There has been a dominant paradigm in much of empirical social science for most of my life — conclusions based on statistical analyses of samples from large populations fully covered by some sort of listing of their members. This paradigm has supplied national statistical monitoring (e.g., the monthly unemployment rate from the Current Population Survey), causal inference about electoral behavior (e.g., the National Election Studies), insights into the mechanisms leading to poverty (e.g., the Panel Survey of Income Dynamics), and a host of other important knowledge sets.

A parallel branch of studies exist, but these studies are focused on rich data on local areas (e.g., the Framingham Heart Study), longitudinal studies of special populations (the Bennington College Study), and a multitude of qualitative ethnographic studies of urban communities.

What are the attributes of social science data that are valued and how do survey data match up to them?

1. Surveys tend to be weak on spatial granularity.
While the sample survey serves the needs of national description, it often fails to be useful to policy makers at the local level. For example, while the National Crime Victimization Survey provides consistent estimates of crimes experienced by people in the US, it is not large enough to provide estimates for most individual urban areas, let alone neighborhoods. But actions and policies on crime are often implemented at the local level.

2. Surveys are weak in temporal granularity.
The sample survey is slow, consisting of complicated design, collection, and processing steps. Because of these steps, most of the information we have on the US population is based on measures repeated annually, with a few, monthly. Yet, as our world filled with social media input has taught us, events affecting almost every social and economic phenomena are happening at breakneck speed. Many policy makers thirst for information about the “now,” not the “then.”

3. Surveys are weak on subpopulation granularity.
As developed countries become more diverse through immigration, it’s more important for them to have up-to-date information on individual groups. Sometimes the group forms very small sets of the full population. National sample surveys have trouble producing strong estimates for small groups.

4. Surveys are strong on measurement capacity.
Surveys captured the attention of empirical social scientists because they permit the researchers to design the data that they analyze. In doing so, the researcher often induces into the measurement multiple indicators of different attributes of interest on the persons studied.
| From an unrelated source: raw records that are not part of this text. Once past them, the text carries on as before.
(** Reading from a well-formed device. *)
Lemma rd_read_wp s T fl dst off n L : rd_state s T fl -> rd_loaded s <> 0 -> 0 <= off < RD_SIZE -> 0 <= n < 2 ^ 31 -> 0 <= dst < 2 ^ 64 -> avail [rd_lock; kmem_lock; ref_lock] L ->
  let all := cbytes (mem_of s) (rd_pages s) off (Z.min n (RD_SIZE - off)) in
  wp (rd_read true dst off n) L s (fun r s' => exists T' fl' l, reads s T dst l s' T' fl' /\
    (r = Z.of_nat (length all) /\ l = all \/
     r = -1 /\ l `prefix_of` all /\ (length l < length all)%nat /\ unwritable (mem_of s') T' fl' (dst + Z.of_nat (length l)))).
Proof.
  intros HS Hld Ho Hn Hd HL. unfold rd_read. wsteps. wfalse; [|intros [?|?]; [done|lia]].
  assert (Hclip : clip off n = Z.min n (RD_SIZE - off)).
  { unfold clip. change RD_SIZE with 268435456 in *. rewrite u32_small by lia. case_decide; lia. }
  rewrite Hclip. set (c := Z.min n (RD_SIZE - off)). assert (Hc : 0 <= c /\ off + c <= RD_SIZE) by (unfold c; lia). clearbody c. clear Hclip.
  rewrite length_cbytes. apply (wpl_loop (fun total s1 => 0 <= total <= c /\ exists T1 fl1, reads s T dst (cbytes (mem_of s) (rd_pages s) off total) s1 T1 fl1) (fun total => Z.to_nat (c - total))).
  - intros total s1 [Ht (T1 & fl1 & Hrd)]. destruct (decide (total < c)) as [Hlt|Hge].
    + assert (Hwrap : dst + total < 2 ^ 64).
      { destruct (decide (total = 0)) as [->|]; [lia|]. assert (Hb0 : is_Some (cbytes (mem_of s) (rd_pages s) off total !! O)) by (apply lookup_lt_is_Some_2; rewrite length_cbytes; lia).
        destruct Hb0 as [b Hb]. apply (ro_bytes _ _ _ _ _ _ _ Hrd) in Hb. unfold umem in Hb. case_decide; [|done]. change MAXVA with (2 ^ 38) in *. change RD_SIZE with 268435456 in *. lia. }
      eapply wp_mono; [by apply (rd_read_body_wp s1 T1 fl1 dst off c total L); try done; [apply Hrd|lia..]|].
      intros r s2 (T2 & fl2 & l & Hrd2 & Hr). pose proof (fun o k => cbytes_ext _ _ _ _ o k (ro_content _ _ _ _ _ _ _ Hrd)) as Hext.
      replace (dst + total) with (dst + Z.of_nat (length (cbytes (mem_of s) (rd_pages s) off total))) in Hrd2 by (rewrite length_cbytes; lia).
      pose proof (reads_trans _ _ _ _ _ _ _ _ _ _ _ Hrd Hrd2) as Hall. destruct r as [t|res].
      * destruct Hr as [Ht' ->]. rewrite Hext in Hall. rewrite <- cbytes_app in Hall by lia. replace (total + (t - total)) with t in Hall by lia. split; [split; [lia|]; by eauto|lia].
      * destruct Hr as (-> & Hpre & Hlen & Hun). rewrite Hext in Hpre. eexists T2, fl2, _. split; [exact Hall|]. right. rewrite length_app, length_cbytes. split_and!; [done| |lia|].
        -- replace c with (total + (c - total)) by lia. rewrite cbytes_app by lia. by apply prefix_app.
        -- replace (dst + Z.of_nat (Z.to_nat total + length l)) with (dst + total + Z.of_nat (length l)) by lia. done.
    + unfold rd_read_body. wstep. wfalse; [|lia]. wsteps. split; [done|]. assert (total = c) as -> by lia. eexists T1, fl1, _. split; [exact Hrd|]. left. split; [lia|done].
  - split; [lia|]. exists T, fl. apply reads_refl, HS.
  - lia.
Qed.
End Read.

(** * Writing *)
Section Write.
Context `{KernelImage}.
Implicit Types (s : rds) (m : mem) (T : ptree) (fl : list Z) (L : list lock).

Notation mem_of s := (vm_mem (rd_vm s)).
Notation root_of s := (p_pagetable (rd_vm s)).

(** From [s] to [s'] the bytes [l] were stored at [off] of the device; the
    process reads what it read before, and the pages of others are untouched. *)
Record writes s T (off : Z) (l : list Z) s' T' fl' : Prop := {
  wo_state : rd_state s' T' fl';
  wo_vm : rd_vm s' = over (mem_of s') (rd_vm s);
  wo_flags : rd_loaded s' = rd_loaded s /\ rd_devsw s' = rd_devsw s;
  wo_in : forall i b, l !! i = Some b -> content (mem_of s') (rd_pages s') (off + Z.of_nat i) = b;
  wo_out : forall x, x < off \/ off + Z.of_nat (length l) <= x -> content (mem_of s') (rd_pages s') x = content (mem_of s) (rd_pages s) x;
  wo_umem : forall x b, umem (mem_of s) T x = Some b -> umem (mem_of s') T' x = Some b;
  wo_kept : forall q, foreign (mem_of s) T q -> (forall i, page_at (rd_pages s) i <> q) ->
    kept (mem_of s) (mem_of s') T' q /\ forall i, page_at (rd_pages s') i <> q
}.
These multiple measures feed the multivariate statistical models of the scientists as they seek to gain insights into the phenomena of interest.

5. Surveys are weak on measuring networks.
Finally, sample surveys have often been built on the selection of individual units (i.e., persons, families, and organizations). Measures are taken on sampled individuals. But increasingly social scientists have become interested in how people are influenced by those around them — their families, their neighbors, people in their church/synagogue/mosque, and co-workers. Part of explaining human behavior is informed by knowing what “connected others” are doing.

6. Surveys are strong on inferential frameworks.
Finally, samples of large populations selected with known probabilities offer strong conclusions about the full population. This statistical property has led to confidence in the findings of surveys to describe basic attributes of national populations, permitting confident decisions based on them.

In sum, most social science is built on comparisons over space, time, subpopulation, measurements, and networks. Confidence in conclusions is enhanced with proper statistical samples of the population being studied. The above arguments show surveys relatively weak on four of the six dimensions.

As the apparent speed of modern life increases, timely information seems more valuable. As the diversity of societies increase, local and subpopulation statistics seem more valuable. As we gain more insight into social networks, increasingly we seek to measure the effects of the context of humans.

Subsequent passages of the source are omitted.